Research published in Machine Learning by Bei Zhou and Soren Riis examined what happens when you train an AlphaZero-style system to play Nim. On a five-row board, the AI improved steadily over hundreds of games. Adding just one row caused learning to slow dramatically. By seven rows, the system had essentially stopped learning. When the researchers replaced the trained move-selection system with random moves, performance on a seven-row board became indistinguishable.
The reason exposes a crack in how AlphaZero actually works. Nim's winning strategy depends entirely on understanding a mathematical parity function: a calculation based on binary representation that instantly reveals which player will win if both play optimally. This is not the sort of pattern you can absorb through observation and association. It requires symbolic reasoning; it requires discovering a rule.

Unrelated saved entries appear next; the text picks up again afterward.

(** * The registry scan *)

(** For a registered block, holding an aligned span is decided at the
    least aligned address of the block. *)
Lemma can_contain_align_up alignment k bytes b :
  0 <= k < size_bits -> alignment = 2 ^ k -> 0 <= b.1 ->
  can_contain alignment bytes b <->
  align_up alignment b.1 < size_mod /\
  align_up alignment b.1 + bytes <= b.1 + b.2.
Proof.
  intros Hk Ha Hb1.
  pose proof (pow2_pos k ltac:(lia)) as Hpos. rewrite <- Ha in Hpos.
  pose proof (align_up_bounds alignment b.1 Hpos) as Hb.
  split.
  - intros (q & Hq & Hle & Hmod & Hend).
    pose proof (align_up_least alignment b.1 q Hpos Hle Hmod).
    unfold in_range in Hq. lia.
  - intros [Hlt Hend]. exists (align_up alignment b.1).
    unfold in_range. repeat split; try lia.
    now apply align_up_multiple.
Qed.

Lemma scan_free_list_none bytes alignment k visited rest :
  0 <= k < size_bits -> alignment = 2 ^ k -> 0 <= bytes ->
  Forall wf_block rest ->
  Forall (fun b => ~ can_contain alignment bytes b) rest ->
  scan_free_list bytes alignment visited rest = None.
Proof.
  intros Hk Ha Hbytes Hwf Hno. revert visited.
  induction rest as [| [ptr block_size] rest IH]; intros visited; [reflexivity |].
  inversion Hwf as [| ? ? [Hp Hs] Hwf']; subst.
  inversion Hno as [| ? ? Hn Hno']; subst.
  cbn [scan_free_list]. cbv zeta.
  destruct (std_align_cases (2 ^ k) k bytes ptr block_size)
    as [(Hlt & Hend & _) | [_ Hret]];
    try solve [reflexivity | assumption | unfold in_range; cbn in *; lia].
  - exfalso. apply Hn.
    apply (can_contain_align_up (2 ^ k) k); cbn in *; try (reflexivity || lia).
  - rewrite Hret. cbn. now apply IH.
Qed.
Lemma sortDesc_sorted l : StronglySorted newerFirst (sortDesc l).
Proof.
  induction l as [|x rest IH]; cbn; [constructor|].
  now apply insertDesc_sorted.
Qed.

Lemma history_entries st user :
  resp (history st user true)
    = okJson (BHistory
        (sortDesc (filter (fun h => hist_userId h = dec_id user)
                          (histories st)))).
Proof. reflexivity. Qed.

Lemma In_own_entries st user h :
  In h (sortDesc (filter (fun h => hist_userId h = dec_id user)
                         (histories st)))
  <-> In h (histories st) /\ hist_userId h = dec_id user.
Proof.
  rewrite <- !list_elem_of_In.
  rewrite (sortDesc_perm _), list_elem_of_filter. tauto.
Qed.

(** X10. [/api/history] answers with exactly the entries of the store
    whose [userId] is the requester's, each as often as it is stored and
    none of another identity; with no entry of the requester the list
    is empty; the store is left as it was. *)
Theorem history_lists_own_entries (st : Store) (user : Decoded) :
  exists entries,
    resp (history st user true) = okJson (BHistory entries) /\
    store (history st user true) = st /\
    Permutation entries
      (filter (fun h => hist_userId h = dec_id user) (histories st)) /\
    (forall h, In h entries <->
               In h (histories st) /\ hist_userId h = dec_id user) /\
    ((forall h, In h (histories st) -> hist_userId h <> dec_id user) ->
     entries = []).
Proof.
  eexists. split; [apply history_entries|]. split; [reflexivity|].
  split; [apply sortDesc_perm|]. split; [apply In_own_entries|].
  intros Hnone. apply Permutation_nil. symmetry.
  rewrite (sortDesc_perm _).
  destruct (filter _ (histories st)) as [|x l] eqn:Hf; [reflexivity|].
  assert (Hx : x ∈ filter (fun h => hist_userId h = dec_id user)
                          (histories st)) by (rewrite Hf; left).
  apply list_elem_of_filter in Hx as [Hown Hin].
  apply list_elem_of_In in Hin. now destruct (Hnone x Hin).
Qed.

(** X11. The list [/api/history] answers with is ordered newest first:
    every entry was created no earlier than every entry after it. *)
Theorem history_is_newest_first
    (st : Store) (user : Decoded) (entries : list History) :
  resp (history st user true) = okJson (BHistory entries) ->
  StronglySorted newerFirst entries.
Proof.
  rewrite history_entries. intros [= <-]. apply sortDesc_sorted.
Qed.

(** *** The summary route *)

(** X12. [/api/summarize] does not look at the parsed output: any two
    parsed values lead to the same store, status and calls; with a
    non-empty document name and a working store the entry is written
    with score "-", details "Summarized" and verdict "Done", and the
    parsed value is answered back as it is. *)
Theorem summary_ignores_the_output
    (st : Store) (user : Decoded) (file : option File) (v1 v2 : jsval)
    (createOk : bool) (writeAt : Z) :
  store (summarize st user file (Parsed v1) createOk writeAt)
    = store (summarize st user file (Parsed v2) createOk writeAt) /\
  status (resp (summarize st user file (Parsed v1) createOk writeAt))
    = status (resp (summarize st user file (Parsed v2) createOk writeAt)) /\
  effects (summarize st user file (Parsed v1) createOk writeAt)
    = effects (summarize st user file (Parsed v2) createOk writeAt) /\
  (createOk = true -> nameOr file "Document" <> "" ->
   summarize st user file (Parsed v1) createOk writeAt =
     {| resp := okJson (BJson v1);
        store := appendHistory st
                   {| hist_userId := dec_id user;
                      hist_type := "AI Summary";
                      hist_docs := nameOr file "Document";
                      hist_score := "-";
                      hist_details := "Summarized";
                      hist_verdict := "Done";
                      hist_createdAt := writeAt |};
        effects := [ModelCall (fileParts file ++ [TextPart SummaryPrompt])%list
                              false;
                    StoreCall "History.create"] |}).
Proof.
  unfold summarize, createHistory.
  destruct (validHistory (summaryDoc user file writeAt) && createOk) eqn:Hv;
    cbn [store resp status effects okJson errorJson].
  - repeat split; try reflexivity.
  - repeat split; try reflexivity.
    intros -> Hname. exfalso.
    unfold validHistory, summaryDoc in Hv.
    cbn [hist_type hist_docs hist_score] in Hv.
    rewrite (proj2 (truthyStr_Some _) Hname) in Hv. discriminate Hv.
Qed.

(** *** Edge cases of the analysis routes *)

Lemma docNames_nonempty a b : truthyStr (Some (a ++ " -> " ++ b)) = true.
Proof. destruct a; reflexivity. Qed.

(** X13. When the parsed output of [/api/analyze] has no
    [similarity_score], or has it [null], or is itself [null], the
    route answers its generic 500 after the model was called, and
    writes nothing. *)
Theorem analyze_without_score_fails
    (st : Store) (user : Decoded) (fs : AnalyzeFiles)
    (refText tgtText : option string) (analysis : jsval)
    (createOk : bool) (writeAt : Z) :
  getProp analysis "similarity_score" = Normal JUndefined \/
  getProp analysis "similarity_score" = Normal JNull \/
  getProp analysis "similarity_score" = Throw ->
  let o := analyze st user (Some fs) refText tgtText (Parsed analysis)
                   createOk writeAt in
  resp o = errorJson 500 "Similarity analysis failed" /\
  store o = st /\
  exists parts, effects o = [ModelCall parts false].
Proof.
  intros Hsim o. subst o. unfold analyze.
  assert (Hdoc : similarityDoc user fs analysis writeAt = Throw).
  { unfold similarityDoc. destruct Hsim as [-> | [-> | ->]]; reflexivity. }
  rewrite Hdoc. unfold failed; cbn. eauto.
Qed.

AlphaZero learns by playing thousands of games and training its neural network to associate board positions with winning probability. This approach is devastatingly effective when the connection between board state and victory emerges naturally from patterns. But Nim forces the system to extract and apply an abstract mathematical principle. The neural network, no matter how many games it plays, cannot reliably compute the parity function.
The implications extend beyond a children's game. The researchers identified similar issues lurking in chess and Go. Certain endgame positions in chess require long chains of precise moves whose value only becomes apparent at the very end. Go, too, likely contains board configurations where the winning strategy cannot be discovered through association. These situations are rare enough in chess and Go that AlphaZero's other strengths compensate. In Nim, there is no hiding.
What makes this discovery particularly significant is its relevance to real-world applications. Researchers increasingly use AI systems for mathematics, where symbolic reasoning dominates. A system that cannot learn to apply a parity function may struggle with more sophisticated mathematical reasoning. Nim's mathematical elegance has made it a testbed for understanding fundamental limits.
Zhou and Riis conclude that "AlphaZero excels at learning through association but fails when a problem requires symbolic reasoning that cannot be implicitly learned from correlation between game states and outcomes." This distinction matters. The gap between association and symbolic reasoning may mark a boundary that self-play training alone cannot cross.
The discovery does not diminish AlphaZero's achievements. It instead clarifies what those achievements actually represent. The system has not achieved general game-playing ability; it has mastered games where strategy emerges from patterns. For problems requiring abstract principle, a different approach may be necessary.